Originally posted by vistesd
Welcome back! Don't know a lot about Gurdjieff; did he not purportedly learn a lot from the Sufis?
Shalom, Stephen and Nemesio...unfortunately a full plate these days precludes my being "back" in any real way. But yes, Gurdjieff was likely influenced by the Naqshbandi Sufi order, if John Bennett is to be believed ( he being a student of G. who traveled throughout central Asia researching G's "sources" ).
As a lazy armchair Googler, I don't know too much about Gurdjieff (reading now) but "esoteric Christianity" sets several bells a-ringing, one labelled "Gnosticism". Any connection?
There likely is. There were a few key people and factors in the early 20th century who/that led to the introduction of certain ideas which suggested a particular "system" in which it was possible to undertake a training leading to an awareness of deeper realities.

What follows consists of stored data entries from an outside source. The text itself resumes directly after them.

(** * Cat-voting demo: the Express/SQLite backend and the winner screen

    A shallow embedding of [backend/server.js] (the six route handlers, the
    SQL they send and the three tables they touch) and of the [reduce] that
    [WinnerScreen] uses to pick a winner on the client.

    Conventions of the embedding:
    - a JavaScript value is an [option json]: [None] is [undefined];
    - the database is a record of three row lists plus the AUTOINCREMENT
      counters of the tables the server inserts into;
    - [db.run], [db.all] and [db.get] never call back synchronously: a
      handler first runs to the end of its body, queueing statements, and
      only then does the event loop execute the statements and run the
      callbacks.  [serve] runs the queue in the order of issue.  The
      inserts of [POST /api/cats] are issued outside [db.serialize] and
      may reach the Store in another order: what is proved of re-seeding
      is proved for every order of the queue;
    - a Store failure that does not come from a constraint (I/O error,
      locked file, missing table) is an input: one boolean per statement;
    - the [created_at] columns are filled by DEFAULT CURRENT_TIMESTAMP and
      read by no query; they are left out of the rows;
    - JSON numbers are integers; [serve_all] serves requests one at a
      time, each to its last callback; the logging SDK and the screens'
      layout are left out. *)

From Stdlib Require Import ZArith List String Ascii Bool Permutation Lia.
From Stdlib Require Import DecimalString Sorted.
Import ListNotations.

Local Open Scope string_scope.
Local Open Scope Z_scope.
Local Open Scope list_scope.

(** ** JSON and JavaScript values *)

#[warnings="-register-all"]
Inductive json : Type :=
| JNull
| JBool (b : bool)
| JNumber (n : Z) (* integers only *)
| JString (s : string)
| JArray (items : list json)
| JObject (fields : list (string * json)).

(** [None] stands for [undefined]. *)
Definition jsval : Type := option json.

Fixpoint assoc (k : string) (fs : list (string * json)) : jsval :=
  match fs with
  | [] => None
  | (k', v) :: rest => if String.eqb k k' then Some v else assoc k rest
  end.

(** Property read [j.k] / destructuring [{ k } = j] on a non-null value. *)
Definition prop (k : string) (j : json) : jsval :=
  match j with
  | JObject fs => assoc k fs
  | _ => None
  end.

(** JavaScript truthiness, as used by [!x] and [x || y]. *)
Definition truthy (v : jsval) : bool :=
  match v with
  | None => false
  | Some JNull => false
  | Some (JBool b) => b
  | Some (JNumber n) => negb (n =? 0)
  | Some (JString s) => negb (String.eqb s "")
  | Some (JArray _) => true
  | Some (JObject _) => true
  end.

(** [list.includes(v)] for a list of string literals (SameValueZero). *)
Definition includes (l : list string) (v : jsval) : bool :=
  match v with
  | Some (JString s) => existsb (String.eqb s) l
  | _ => false
  end.

Definition isArray (v : jsval) : option (list json) :=
  match v with
  | Some (JArray items) => Some items
  | _ => None
  end.

(** ** The Store: rows, tables, statements *)

Record cat_row : Type := mkCat {
  cat_id : Z;
  image_url : string;
  external_id : option string
}.

Record vote_row : Type := mkVote {
  vote_id : Z;
  vote_cat_id : Z;
  vote_type : string
}.

Record winner_row : Type := mkWinner {
  winner_id : Z;
  winner_cat_id : Z;
  month_year : string;
  upvote_count : option Z
}.

Record db : Type := mkDb {
  cats : list cat_row;
  votes : list vote_row;
  monthly_winners : list winner_row;
  cats_seq : Z;
  votes_seq : Z
}.

Definition empty_db : db := mkDb [] [] [] 0 0.

(** A row of the [/api/cats] result set. *)
Record cat_score : Type := mkScore {
  score_id : Z;
  score_image_url : string;
  upvotes : Z;
  downvotes : Z
}.

(** A row of the [/api/winner] result set. *)
Record winner_view : Type := mkView {
  view_id : Z;
  view_image_url : string;
  view_upvote_count : option Z
}.

Inductive stmt : Type :=
| SelectCats
| SelectWinner (month : string)
| InsertVote (cat vote : jsval)
| InsertCatOrIgnore (url ext : jsval)
| DeleteVotes
| DeleteWinners
| DeleteCats.

Inductive sql_error : Type :=
| SQLITE_CONSTRAINT
| SQLITE_FAULT.

(** What a statement hands to its callback: [err], or the rows. *)
Inductive result : Type :=
| Failure (e : sql_error)
| RunOk
| AllOk (rows : list cat_score)
| GetOk (row : option winner_view).

(** ** Generic pieces of the query engine

    ORDER BY is an insertion sort: rows that tie stay in the order they
    came in.  SQLite promises no order among ties, and no property below
    depends on one. *)

Section OrderBy.
Variable A : Type.
(** [before x y]: [x] is placed before [y]. *)
Variable before : A -> A -> bool.

Fixpoint insert_sorted (x : A) (l : list A) : list A :=
  match l with
  | [] => [x]
  | y :: rest => if before x y then x :: y :: rest
                 else y :: insert_sorted x rest
  end.

Definition order_by (l : list A) : list A :=
  fold_right insert_sorted [] l.
End OrderBy.

Arguments insert_sorted {A} before x l.
Arguments order_by {A} before l.

(** SQLite orders NULL below every integer. *)
Definition sql_leb (a b : option Z) : bool :=
  match a, b with
  | None, _ => true
  | Some _, None => false
  | Some x, Some y => x <=? y
  end.

Definition ids (cs : list cat_row) : list Z := map cat_id cs.

Definition max_id (l : list Z) : Z := fold_right Z.max 0 l.

(** AUTOINCREMENT: one more than the largest id ever handed out. *)
Definition next_id (seq : Z) (used : list Z) : Z := Z.max seq (max_id used) + 1.

(** *** GET /api/cats: LEFT JOIN, GROUP BY, SUM(CASE ...), ORDER BY *)

Definition left_join (cs : list cat_row) (vs : list vote_row)
  : list (cat_row * option vote_row) :=
  flat_map (fun c =>
    match filter (fun v => vote_cat_id v =? cat_id c) vs with
    | [] => [(c, None)]
    | ms => map (fun v => (c, Some v)) ms
    end) cs.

Gurdjieff's sources were mysterious and he never talked about them in detail, which led some to dismiss him as merely a fertile mind, or worse, a huckster. However anyone reading Ouspensky's magnum opus, "In Search of the Miraculous: Fragments of an Unknown Teaching", which chronicles his years with Gurdjieff, would soon realize that these ideas are beyond what a "huckster" would find time to cook up. Ouspensky himself was a formidable intellect, having authored several books on philosophy, and was no mental pushover. He devoted the rest of his life to systematizing G's ideas.

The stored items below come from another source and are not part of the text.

(** * Switch-port network configuration of the baremetal-operator

    A shallow embedding of the network-attachment subsystem of the
    baremetal-operator: the HostNetworkAttachment admission webhook
    (package [webhooks]), the BareMetalHost network reconciliation and the
    BareMetalSwitch configuration generator (package [controllers]) and the
    Ironic port reconciliation (package [ironic]).

    Go values are modelled as follows.
    - [string] is a byte sequence: Rocq's [string].
    - [[]byte] is [list byte]; [string(b)] and [[]byte(s)] copy the bytes.
    - [int], [int32] are [Z]; the code only compares and prints them.
    - a slice or map whose nil-ness is observable is an [option]: [None] is
      the nil value, [Some []] (resp. [Some ∅]) the empty non-nil one.
    - a pointer to a scalar ([*int], [*bool], [*int32]) is an [option].
    - [map[string]T] is [gmap string T].
    - [error] is the tree of [error] values below; a nil error is [None]. *)

From stdpp Require Import base gmap strings list sorting pretty.
From Stdlib Require Import Strings.Byte Strings.Ascii.

(** ** Go standard library: strings, fmt, strconv *)

Module Go.

(** The line feed "\n" and the double quote. *)
Definition LF : string := String "010" "".
Definition DQUOTE : string := String "034" "".

(** [strings.Contains(s, substr)]. *)
Fixpoint strings_Contains (s substr : string) : bool :=
  String.prefix substr s ||
  match s with
  | "" => false
  | String _ s' => strings_Contains s' substr
  end.

(** [strings.Join(elems, sep)]. *)
Fixpoint strings_Join (elems : list string) (sep : string) : string :=
  match elems with
  | [] => ""
  | [e] => e
  | e :: rest => e +:+ sep +:+ strings_Join rest sep
  end.

(** [strings.ReplaceAll(s, old, new)] for a non-empty [old], which is how
    every call site uses it. [skip] counts the bytes of a match of [old]
    that are still to be dropped. *)
Fixpoint replaceAll_go (skip : nat) (s old new : string) : string :=
  match s with
  | "" => ""
  | String c s' =>
      match skip with
      | S k => replaceAll_go k s' old new
      | O =>
          if String.prefix old s
          then new +:+ replaceAll_go (String.length old - 1) s' old new
          else String c (replaceAll_go O s' old new)
      end
  end.
Definition strings_ReplaceAll (s old new : string) : string :=
  replaceAll_go O s old new.

(** [strings.ToLower] on ASCII text (MAC addresses and interface names). *)
Definition lower_ascii (c : ascii) : ascii :=
  let n := nat_of_ascii c in
  if (65 <=? n)%nat && (n <=? 90)%nat then ascii_of_nat (n + 32) else c.
Fixpoint strings_ToLower (s : string) : string :=
  match s with
  | "" => ""
  | String c s' => String (lower_ascii c) (strings_ToLower s')
  end.

(** [strings.EqualFold] on ASCII text. *)
Definition strings_EqualFold (a b : string) : bool :=
  bool_decide (strings_ToLower a = strings_ToLower b).

(** The verb [%d] of [fmt]. *)
Definition fmt_d (n : Z) : string := pretty n.

(** [strconv.FormatBool]. *)
Definition strconv_FormatBool (b : bool) : string :=
  if b then "true" else "false".

(** [sort.Strings]: ascending byte-wise order. *)
Definition sort_Strings (l : list string) : list string :=
  merge_sort String.le l.

(** A [bytes.Buffer] is the bytes written so far. *)
Definition Buffer := list byte.
Definition WriteString (buf : Buffer) (s : string) : Buffer :=
  buf ++ String.list_byte_of_string s.
Definition Write (buf : Buffer) (b : list byte) : Buffer := buf ++ b.

Global Instance byte_eq_decision : EqDecision byte := byte_eq_dec.

(** [bytes.Equal]. *)
Definition bytes_Equal (a b : list byte) : bool := bool_decide (a = b).

(** Go slices and maps whose nil value is observable. *)
Definition len {A} (s : option (list A)) : nat :=
  match s with None => O | Some l => length l end.
Definition elems {A} (s : option (list A)) : list A :=
  match s with None => [] | Some l => l end.

End Go.
Import Go.

(** ** Go error values *)

(** [metav1.StatusReason], as far as the code inspects it. *)
Inductive StatusReason :=
| StatusReasonUnknown
| StatusReasonNotFound
| StatusReasonForbidden
| StatusReasonConflict.

Global Instance StatusReason_eq_dec : EqDecision StatusReason.
Proof. solve_decision. Defined.

(** The shapes of error the code builds or receives: [errors.New] and
    [fmt.Errorf] without [%w]; [fmt.Errorf] with [%w], which keeps the
    formatted message and the wrapped error; an API [StatusError]; and the
    aggregate of [kerrors.NewAggregate]. *)
#[warnings="-register-all"]
Inductive error :=
| errorString (s : string)
| wrapError (msg : string) (err : error)
| StatusError (reason : StatusReason) (message : string)
| Aggregate (errs : list error).
(** * Tracing without LangChain: a shallow embedding of the notebook

    The notebook [tracing-examples/traceable/tracing_without_langchain.ipynb]
    defines a chat-completion helper [call_openai], three prompt-building
    functions ([argument_generator], [critic], [refiner]) and three variants
    of a chain that composes them.  Every function is decorated with
    [@traceable].  The cells that follow call the chains, attach feedback to
    a run and share a run.

    The Python code is effectful: it reads the clock, calls the
    chat-completion API, draws UUIDs and talks to the tracing backend, and
    any of these may raise.  It is embedded here in a state-and-exception
    monad over an explicit [World]; the external collaborators are the
    fields of an environment [Env]. *)

From Stdlib Require Import String List Arith Lia ZArith NArith PrimFloat.
Import ListNotations.
Local Open Scope string_scope.
Local Open Scope list_scope.

(** ** Data model *)

(** A chat message, the Python dict [{"role": ..., "content": ...}]. *)
Record Message := { role : string; content : string }.

(** The keyword arguments of [openai.ChatCompletion.create]. *)
Record Request := {
  model : string;
  messages : list Message;
  temperature : float }.

(** The part of the chat-completion response that the notebook reads:
    [response.choices[i].message]. *)
Record Choice := { message : Message; finish_reason : string }.
Record Response := { choices : list Choice }.

(** Python values that occur in the notebook's dict literals. *)
Inductive PyVal :=
| PyStr (s : string)
| PyInt (z : Z)
| PyFloat (f : float).

Definition Dict := list (string * PyVal).

(** A run identifier ([uuid.UUID]): a 128-bit number. *)
Definition UUID := N.

(** Exceptions that can reach the notebook. *)
Inductive exn :=
| OpenAIError (msg : string)      (* raised by the chat-completion client *)
| LangSmithError (msg : string)   (* raised by the tracing client *)
| IndexError (msg : string).      (* list index out of range *)

(** The run tree object that [@traceable] creates for a call. *)
Record RunTree := {
  id : UUID;
  name : string;
  run_type : string;
  parent_run_id : option UUID;
  tags : list string;
  metadata : Dict }.

(** What the tracing backend is told. *)
Inductive TraceEvent :=
| RunPosted (run : RunTree)
| RunEnded (run_id : UUID) (error : option exn).

(** The [langsmith_extra] keyword argument accepted by decorated functions. *)
Record LangsmithExtra := {
  extra_tags : list string;
  extra_metadata : Dict;
  extra_run_id : option UUID }.

(** The arguments of [Client.create_feedback]. *)
Record Feedback := {
  fb_run_id : UUID;
  fb_key : string;
  fb_score : option PyVal;
  fb_correction : option Dict;
  fb_source_info : option Dict }.

(** ** The world and the external collaborators *)

Record World := {
  clock : nat;                     (* reads of [datetime.now()] so far *)
  api_calls : list Request;        (* chat-completion requests, oldest first *)
  uuids_drawn : nat;               (* UUIDs generated so far *)
  run_stack : list RunTree;        (* open runs, innermost first *)
  trace_log : list TraceEvent;     (* events sent to the tracing backend *)
  feedback_log : list Feedback;    (* feedback attached, oldest first *)
  shared_runs : list UUID;         (* runs shared, oldest first *)
  raised : list exn }.             (* every exception raised so far *)

Record Env := {
  (* [str(datetime.now())] at the n-th read of the clock *)
  now : nat -> string;
  (* [openai.ChatCompletion.create], given the requests made before *)
  create : list Request -> Request -> exn + Response;
  (* the n-th identifier produced by [uuid4()] *)
  uuid4_at : nat -> UUID;
  (* the tracing client opening a run: [Some e] when it raises [e] *)
  post_run : list TraceEvent -> RunTree -> option exn;
  (* the tracing client storing feedback *)
  post_feedback : list Feedback -> Feedback -> option exn;
  (* the public link of a run *)
  share_link : UUID -> exn + string }.

Definition set_clock (n : nat) (w : World) : World :=
  {| clock := n; api_calls := api_calls w; uuids_drawn := uuids_drawn w;
     run_stack := run_stack w; trace_log := trace_log w;
     feedback_log := feedback_log w; shared_runs := shared_runs w;
     raised := raised w |}.

Definition set_api_calls (l : list Request) (w : World) : World :=
  {| clock := clock w; api_calls := l; uuids_drawn := uuids_drawn w;
     run_stack := run_stack w; trace_log := trace_log w;
     feedback_log := feedback_log w; shared_runs := shared_runs w;
     raised := raised w |}.

Definition set_uuids_drawn (n : nat) (w : World) : World :=
  {| clock := clock w; api_calls := api_calls w; uuids_drawn := n;
     run_stack := run_stack w; trace_log := trace_log w;
     feedback_log := feedback_log w; shared_runs := shared_runs w;
     raised := raised w |}.

Definition set_run_stack (l : list RunTree) (w : World) : World :=
  {| clock := clock w; api_calls := api_calls w; uuids_drawn := uuids_drawn w;
     run_stack := l; trace_log := trace_log w;
     feedback_log := feedback_log w; shared_runs := shared_runs w;
     raised := raised w |}.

Like many "crazy wisdom masters" G. was given to unpredictable behavior, and he certainly didn't fit the stereotype of the chaste and pure Oriental guru. He smoked, drank, ate meat (and was a superb cook), had mistresses, could be volatile and autocratic, and was at times given to suddenly dropping spiritual discourse to engage in the telling of crass jokes. In short, he was fully human, and made no pretentions otherwise. (Being half Greek, half Armenian didn't exactly hinder that).
But he was also something more, as is clear from the reports of those close to him, and from his writings and ideas. His search for truth was exhaustive and took him to remote regions on the planet that in his time (late 19th, early 20th century) was difficult to do without exceptional resolve.
By "esoteric Christianity", he claimed to have uncovered the "secret teachings" behind Christ's work, and in there, there was a connection to the Eastern Orthodox traditions and the old desert fathers, but also to the Sufis and in particular, to ancient Egypt. The key distinguishing idea in all that was that humans are not automatically "given" a soul, or higher spiritual bodies, they rather have to earn them. And they can only earn them via conscious efforts and appropriate sacrifice.
The idea there is that we can't begin to wake up to our deeper spiritual essence if we're not first willing to give up what doesn't help us in that regard -- we have to literally "sacrifice" the useless attachments and obstacles in our life, the small things that keep us in a spiritually contracted state.
Along with that, it's necessary to cultivate a certain inner friction between "yes" and "no", that is, a willingness to move against the grain, so to speak, of our personal habits that contribute toward keeping us spiritually asleep.
Gurdjieff's great starting point is the idea that human beings are essentially machines, sound asleep, and existing in a fragmented state of multiple "I"s (sub-personalities). This is why everyone is so inconsistent in life -- today I like green, tomorrow it will be yellow, yesterday I liked red, perhaps Saturday it will be purple. So the "Work" (as G. called it) entails developing a rigorous internal honesty in which we begin to self-observe and note our sheer inconsistency with mostly everything.
Of course, this is a difficult task, the business of self-observation, and most people are not interested. We are conditioned to look
outside of ourselves for fulfillment, and this is part of the collective trance condition that humanity has existed in for a long time.